*** SOURCE MATERIAL Section Begins ***
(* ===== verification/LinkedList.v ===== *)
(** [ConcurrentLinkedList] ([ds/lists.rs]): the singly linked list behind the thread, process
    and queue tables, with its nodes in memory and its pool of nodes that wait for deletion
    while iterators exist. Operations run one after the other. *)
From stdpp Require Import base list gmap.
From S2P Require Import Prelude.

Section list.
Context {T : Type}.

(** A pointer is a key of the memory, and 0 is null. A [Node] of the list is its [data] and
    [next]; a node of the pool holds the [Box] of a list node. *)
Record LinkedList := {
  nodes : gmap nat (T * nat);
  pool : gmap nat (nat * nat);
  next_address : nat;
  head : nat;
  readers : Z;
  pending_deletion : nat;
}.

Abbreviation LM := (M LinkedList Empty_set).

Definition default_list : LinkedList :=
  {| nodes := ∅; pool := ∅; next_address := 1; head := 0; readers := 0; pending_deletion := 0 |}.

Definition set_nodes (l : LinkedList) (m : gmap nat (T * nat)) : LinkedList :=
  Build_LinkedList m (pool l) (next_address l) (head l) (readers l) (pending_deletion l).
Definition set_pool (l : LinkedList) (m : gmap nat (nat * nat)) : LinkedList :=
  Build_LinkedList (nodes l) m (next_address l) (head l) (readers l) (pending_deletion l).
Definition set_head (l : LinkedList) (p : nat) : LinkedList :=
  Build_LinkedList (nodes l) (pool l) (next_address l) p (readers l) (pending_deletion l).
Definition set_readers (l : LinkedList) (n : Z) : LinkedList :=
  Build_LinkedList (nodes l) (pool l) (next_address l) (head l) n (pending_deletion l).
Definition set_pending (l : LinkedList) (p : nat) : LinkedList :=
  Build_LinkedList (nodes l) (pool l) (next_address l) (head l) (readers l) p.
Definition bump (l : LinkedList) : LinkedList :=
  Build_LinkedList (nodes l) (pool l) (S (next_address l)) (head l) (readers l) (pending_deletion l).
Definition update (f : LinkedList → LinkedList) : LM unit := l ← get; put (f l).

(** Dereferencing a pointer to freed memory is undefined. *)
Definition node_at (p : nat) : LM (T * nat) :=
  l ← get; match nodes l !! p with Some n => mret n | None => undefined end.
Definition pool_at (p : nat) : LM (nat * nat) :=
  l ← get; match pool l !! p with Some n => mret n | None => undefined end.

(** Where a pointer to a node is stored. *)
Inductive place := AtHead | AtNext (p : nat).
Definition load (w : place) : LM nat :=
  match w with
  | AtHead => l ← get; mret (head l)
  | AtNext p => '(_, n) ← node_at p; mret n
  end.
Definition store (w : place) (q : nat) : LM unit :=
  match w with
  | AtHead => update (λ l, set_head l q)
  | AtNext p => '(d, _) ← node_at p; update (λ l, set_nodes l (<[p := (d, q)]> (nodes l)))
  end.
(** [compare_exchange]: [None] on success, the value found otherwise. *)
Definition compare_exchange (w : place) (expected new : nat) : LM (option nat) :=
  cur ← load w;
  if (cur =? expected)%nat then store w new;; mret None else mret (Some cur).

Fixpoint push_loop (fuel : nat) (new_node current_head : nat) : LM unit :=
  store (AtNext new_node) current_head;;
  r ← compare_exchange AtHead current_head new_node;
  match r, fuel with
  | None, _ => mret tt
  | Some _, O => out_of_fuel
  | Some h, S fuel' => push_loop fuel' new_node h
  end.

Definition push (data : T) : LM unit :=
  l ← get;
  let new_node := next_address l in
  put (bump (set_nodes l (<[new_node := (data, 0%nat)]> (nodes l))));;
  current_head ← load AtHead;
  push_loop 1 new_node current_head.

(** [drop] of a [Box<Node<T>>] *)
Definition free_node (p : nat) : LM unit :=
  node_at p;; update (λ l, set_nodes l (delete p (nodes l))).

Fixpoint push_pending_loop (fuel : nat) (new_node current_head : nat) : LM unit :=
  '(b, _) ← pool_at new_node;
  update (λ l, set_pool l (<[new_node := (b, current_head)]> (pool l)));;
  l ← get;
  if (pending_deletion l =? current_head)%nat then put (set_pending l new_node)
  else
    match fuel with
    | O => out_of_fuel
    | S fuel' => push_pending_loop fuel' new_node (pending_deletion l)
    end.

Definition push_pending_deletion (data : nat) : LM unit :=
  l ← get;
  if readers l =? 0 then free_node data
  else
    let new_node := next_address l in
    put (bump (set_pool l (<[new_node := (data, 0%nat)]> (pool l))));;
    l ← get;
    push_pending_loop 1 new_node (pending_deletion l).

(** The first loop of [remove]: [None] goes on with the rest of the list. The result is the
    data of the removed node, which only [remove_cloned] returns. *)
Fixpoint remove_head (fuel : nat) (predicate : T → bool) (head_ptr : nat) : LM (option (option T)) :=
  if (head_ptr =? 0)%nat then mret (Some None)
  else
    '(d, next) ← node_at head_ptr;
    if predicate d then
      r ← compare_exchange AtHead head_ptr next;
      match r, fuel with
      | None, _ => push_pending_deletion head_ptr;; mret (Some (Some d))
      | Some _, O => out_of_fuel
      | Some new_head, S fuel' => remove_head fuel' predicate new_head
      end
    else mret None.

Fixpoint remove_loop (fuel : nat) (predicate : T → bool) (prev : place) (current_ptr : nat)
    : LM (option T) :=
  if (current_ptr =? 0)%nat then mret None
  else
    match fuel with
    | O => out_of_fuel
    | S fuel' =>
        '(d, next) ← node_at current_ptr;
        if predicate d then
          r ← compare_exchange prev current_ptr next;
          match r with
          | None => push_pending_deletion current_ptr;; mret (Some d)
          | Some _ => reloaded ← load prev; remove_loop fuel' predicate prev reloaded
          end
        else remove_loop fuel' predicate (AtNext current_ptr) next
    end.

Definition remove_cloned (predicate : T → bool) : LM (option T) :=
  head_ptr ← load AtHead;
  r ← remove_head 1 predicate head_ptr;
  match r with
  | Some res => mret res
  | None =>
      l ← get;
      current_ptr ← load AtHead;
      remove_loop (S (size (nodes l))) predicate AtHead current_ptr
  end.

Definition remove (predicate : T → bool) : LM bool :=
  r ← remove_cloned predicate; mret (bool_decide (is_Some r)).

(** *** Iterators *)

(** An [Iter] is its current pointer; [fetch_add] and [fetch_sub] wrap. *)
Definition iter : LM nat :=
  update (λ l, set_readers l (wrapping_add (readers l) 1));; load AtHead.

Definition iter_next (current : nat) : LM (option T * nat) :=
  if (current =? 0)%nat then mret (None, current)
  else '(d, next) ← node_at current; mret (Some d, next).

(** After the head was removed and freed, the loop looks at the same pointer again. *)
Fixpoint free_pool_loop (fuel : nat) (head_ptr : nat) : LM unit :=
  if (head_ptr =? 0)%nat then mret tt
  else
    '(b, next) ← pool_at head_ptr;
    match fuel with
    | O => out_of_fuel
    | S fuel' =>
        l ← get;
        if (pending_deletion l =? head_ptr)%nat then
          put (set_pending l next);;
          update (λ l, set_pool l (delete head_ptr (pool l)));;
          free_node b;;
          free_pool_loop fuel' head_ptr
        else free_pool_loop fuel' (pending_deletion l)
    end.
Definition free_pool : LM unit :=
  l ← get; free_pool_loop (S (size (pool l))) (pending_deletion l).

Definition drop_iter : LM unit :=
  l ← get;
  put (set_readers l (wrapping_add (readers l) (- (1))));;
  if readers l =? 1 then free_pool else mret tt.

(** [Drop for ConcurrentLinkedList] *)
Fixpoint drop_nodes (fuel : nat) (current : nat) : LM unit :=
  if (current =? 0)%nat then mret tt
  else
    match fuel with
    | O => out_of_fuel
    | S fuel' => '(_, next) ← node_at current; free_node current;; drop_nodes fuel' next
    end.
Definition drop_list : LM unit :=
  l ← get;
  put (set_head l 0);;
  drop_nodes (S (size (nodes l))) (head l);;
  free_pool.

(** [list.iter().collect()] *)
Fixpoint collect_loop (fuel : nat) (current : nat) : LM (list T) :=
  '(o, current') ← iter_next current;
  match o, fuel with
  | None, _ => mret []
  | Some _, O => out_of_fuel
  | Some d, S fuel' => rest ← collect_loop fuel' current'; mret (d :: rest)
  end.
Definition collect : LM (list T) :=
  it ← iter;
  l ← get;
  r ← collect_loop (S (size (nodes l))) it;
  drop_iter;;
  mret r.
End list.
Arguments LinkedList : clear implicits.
*** SOURCE MATERIAL Section Ends ***
*** SOURCE MATERIAL Section Begins ***
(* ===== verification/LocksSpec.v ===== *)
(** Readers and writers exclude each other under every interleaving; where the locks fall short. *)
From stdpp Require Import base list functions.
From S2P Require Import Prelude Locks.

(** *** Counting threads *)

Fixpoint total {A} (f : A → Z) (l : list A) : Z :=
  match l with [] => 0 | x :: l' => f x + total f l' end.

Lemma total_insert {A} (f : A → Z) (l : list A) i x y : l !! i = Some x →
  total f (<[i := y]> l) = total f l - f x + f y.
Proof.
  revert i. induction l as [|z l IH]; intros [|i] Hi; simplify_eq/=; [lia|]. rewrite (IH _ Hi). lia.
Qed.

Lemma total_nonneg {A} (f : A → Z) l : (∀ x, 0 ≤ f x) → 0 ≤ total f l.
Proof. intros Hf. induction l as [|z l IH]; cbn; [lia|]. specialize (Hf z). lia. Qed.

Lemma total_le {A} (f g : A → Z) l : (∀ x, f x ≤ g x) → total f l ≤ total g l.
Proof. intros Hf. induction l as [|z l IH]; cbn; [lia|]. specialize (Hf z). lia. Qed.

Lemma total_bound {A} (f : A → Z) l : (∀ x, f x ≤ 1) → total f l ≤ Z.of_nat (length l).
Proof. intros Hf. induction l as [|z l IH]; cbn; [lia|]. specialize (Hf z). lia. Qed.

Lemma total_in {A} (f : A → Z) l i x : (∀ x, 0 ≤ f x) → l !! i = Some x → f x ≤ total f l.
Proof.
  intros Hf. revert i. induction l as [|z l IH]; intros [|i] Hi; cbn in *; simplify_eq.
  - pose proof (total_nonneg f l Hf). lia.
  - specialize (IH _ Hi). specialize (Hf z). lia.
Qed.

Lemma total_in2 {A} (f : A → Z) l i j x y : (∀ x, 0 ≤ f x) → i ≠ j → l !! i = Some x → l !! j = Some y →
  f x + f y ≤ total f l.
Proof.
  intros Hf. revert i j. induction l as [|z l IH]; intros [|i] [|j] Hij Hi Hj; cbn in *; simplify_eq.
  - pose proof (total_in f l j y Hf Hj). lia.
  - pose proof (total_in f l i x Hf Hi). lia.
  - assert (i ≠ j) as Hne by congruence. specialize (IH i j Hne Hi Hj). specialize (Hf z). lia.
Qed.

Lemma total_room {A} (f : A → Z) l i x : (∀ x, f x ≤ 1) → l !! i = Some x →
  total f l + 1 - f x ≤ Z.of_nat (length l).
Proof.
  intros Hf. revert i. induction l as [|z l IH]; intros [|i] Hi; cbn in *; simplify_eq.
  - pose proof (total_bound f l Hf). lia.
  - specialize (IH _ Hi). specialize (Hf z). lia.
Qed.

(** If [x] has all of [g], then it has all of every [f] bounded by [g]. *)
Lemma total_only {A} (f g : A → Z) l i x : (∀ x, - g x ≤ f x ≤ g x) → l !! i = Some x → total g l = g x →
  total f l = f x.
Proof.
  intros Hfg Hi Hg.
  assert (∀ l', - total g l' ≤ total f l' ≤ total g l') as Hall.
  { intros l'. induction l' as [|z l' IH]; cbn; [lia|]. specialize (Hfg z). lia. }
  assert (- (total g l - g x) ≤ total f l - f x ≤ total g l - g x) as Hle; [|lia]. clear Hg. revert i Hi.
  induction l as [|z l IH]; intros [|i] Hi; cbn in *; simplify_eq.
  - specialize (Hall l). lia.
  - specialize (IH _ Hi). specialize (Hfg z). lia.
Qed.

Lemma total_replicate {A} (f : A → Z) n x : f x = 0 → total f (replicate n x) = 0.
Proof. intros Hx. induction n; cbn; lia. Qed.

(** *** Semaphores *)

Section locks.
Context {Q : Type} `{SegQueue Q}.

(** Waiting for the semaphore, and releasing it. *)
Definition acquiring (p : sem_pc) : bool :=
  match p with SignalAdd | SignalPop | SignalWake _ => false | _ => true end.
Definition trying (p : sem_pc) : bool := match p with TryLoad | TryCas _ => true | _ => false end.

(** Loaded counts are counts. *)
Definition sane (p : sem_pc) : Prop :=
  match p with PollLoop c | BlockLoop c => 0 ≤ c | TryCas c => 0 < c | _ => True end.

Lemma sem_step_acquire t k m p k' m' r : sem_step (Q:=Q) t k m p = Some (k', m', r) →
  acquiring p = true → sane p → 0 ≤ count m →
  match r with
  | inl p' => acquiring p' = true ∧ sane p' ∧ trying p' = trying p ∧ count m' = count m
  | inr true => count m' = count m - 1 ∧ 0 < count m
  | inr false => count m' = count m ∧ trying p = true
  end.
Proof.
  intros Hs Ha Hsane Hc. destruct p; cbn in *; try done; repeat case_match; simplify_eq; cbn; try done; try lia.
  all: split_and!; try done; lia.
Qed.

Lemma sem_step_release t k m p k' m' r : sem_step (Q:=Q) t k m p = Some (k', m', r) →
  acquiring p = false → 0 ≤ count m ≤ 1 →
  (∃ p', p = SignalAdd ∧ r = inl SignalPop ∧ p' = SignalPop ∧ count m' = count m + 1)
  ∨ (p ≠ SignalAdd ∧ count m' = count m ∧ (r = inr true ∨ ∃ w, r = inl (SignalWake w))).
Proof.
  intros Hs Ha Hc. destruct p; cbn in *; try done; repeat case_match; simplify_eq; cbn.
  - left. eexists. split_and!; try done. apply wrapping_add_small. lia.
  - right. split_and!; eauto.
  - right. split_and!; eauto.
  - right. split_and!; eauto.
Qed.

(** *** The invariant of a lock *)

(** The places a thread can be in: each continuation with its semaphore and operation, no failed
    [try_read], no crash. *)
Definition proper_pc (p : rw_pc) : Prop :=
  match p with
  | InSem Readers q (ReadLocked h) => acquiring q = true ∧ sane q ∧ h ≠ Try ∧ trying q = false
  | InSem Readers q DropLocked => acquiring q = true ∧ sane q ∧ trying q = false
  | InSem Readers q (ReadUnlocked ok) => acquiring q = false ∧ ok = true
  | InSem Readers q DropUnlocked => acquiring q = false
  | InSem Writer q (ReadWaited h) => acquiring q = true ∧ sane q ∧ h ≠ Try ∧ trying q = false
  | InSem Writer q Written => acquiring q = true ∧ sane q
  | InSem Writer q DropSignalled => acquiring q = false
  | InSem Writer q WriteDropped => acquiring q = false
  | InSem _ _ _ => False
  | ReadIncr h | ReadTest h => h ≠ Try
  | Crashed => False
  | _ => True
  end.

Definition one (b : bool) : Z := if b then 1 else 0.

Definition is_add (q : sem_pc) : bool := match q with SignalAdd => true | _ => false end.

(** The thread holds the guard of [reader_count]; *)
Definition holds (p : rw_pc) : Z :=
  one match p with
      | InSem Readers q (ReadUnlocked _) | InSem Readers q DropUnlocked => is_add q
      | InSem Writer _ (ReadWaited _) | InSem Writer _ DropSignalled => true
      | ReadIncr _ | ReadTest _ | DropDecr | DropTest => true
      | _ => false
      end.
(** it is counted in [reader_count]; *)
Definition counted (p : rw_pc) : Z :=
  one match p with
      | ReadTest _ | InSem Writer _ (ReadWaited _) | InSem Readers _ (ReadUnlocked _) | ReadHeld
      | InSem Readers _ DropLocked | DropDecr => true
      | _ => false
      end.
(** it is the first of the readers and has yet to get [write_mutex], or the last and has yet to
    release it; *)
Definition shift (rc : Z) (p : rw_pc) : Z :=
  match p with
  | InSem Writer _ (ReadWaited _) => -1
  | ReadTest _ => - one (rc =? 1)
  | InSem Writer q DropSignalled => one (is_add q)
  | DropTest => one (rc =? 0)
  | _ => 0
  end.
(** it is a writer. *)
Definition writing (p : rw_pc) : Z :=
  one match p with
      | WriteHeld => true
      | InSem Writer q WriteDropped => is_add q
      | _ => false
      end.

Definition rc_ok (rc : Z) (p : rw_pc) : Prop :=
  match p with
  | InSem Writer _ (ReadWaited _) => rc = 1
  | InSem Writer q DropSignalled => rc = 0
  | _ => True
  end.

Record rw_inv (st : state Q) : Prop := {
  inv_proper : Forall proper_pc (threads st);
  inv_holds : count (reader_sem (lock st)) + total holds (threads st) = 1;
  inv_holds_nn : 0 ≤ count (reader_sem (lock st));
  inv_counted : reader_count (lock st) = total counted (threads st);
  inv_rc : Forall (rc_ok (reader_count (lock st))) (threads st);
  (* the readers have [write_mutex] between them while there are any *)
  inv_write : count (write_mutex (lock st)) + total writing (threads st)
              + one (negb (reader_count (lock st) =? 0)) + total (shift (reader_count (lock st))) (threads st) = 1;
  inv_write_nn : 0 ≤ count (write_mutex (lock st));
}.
*** SOURCE MATERIAL Section Ends ***
**DIRECTIONS FOR THIS TASK:**
From the data above, state how many lines contain the string "destruct", offering no other words.

**ANSWER SPACE:**
2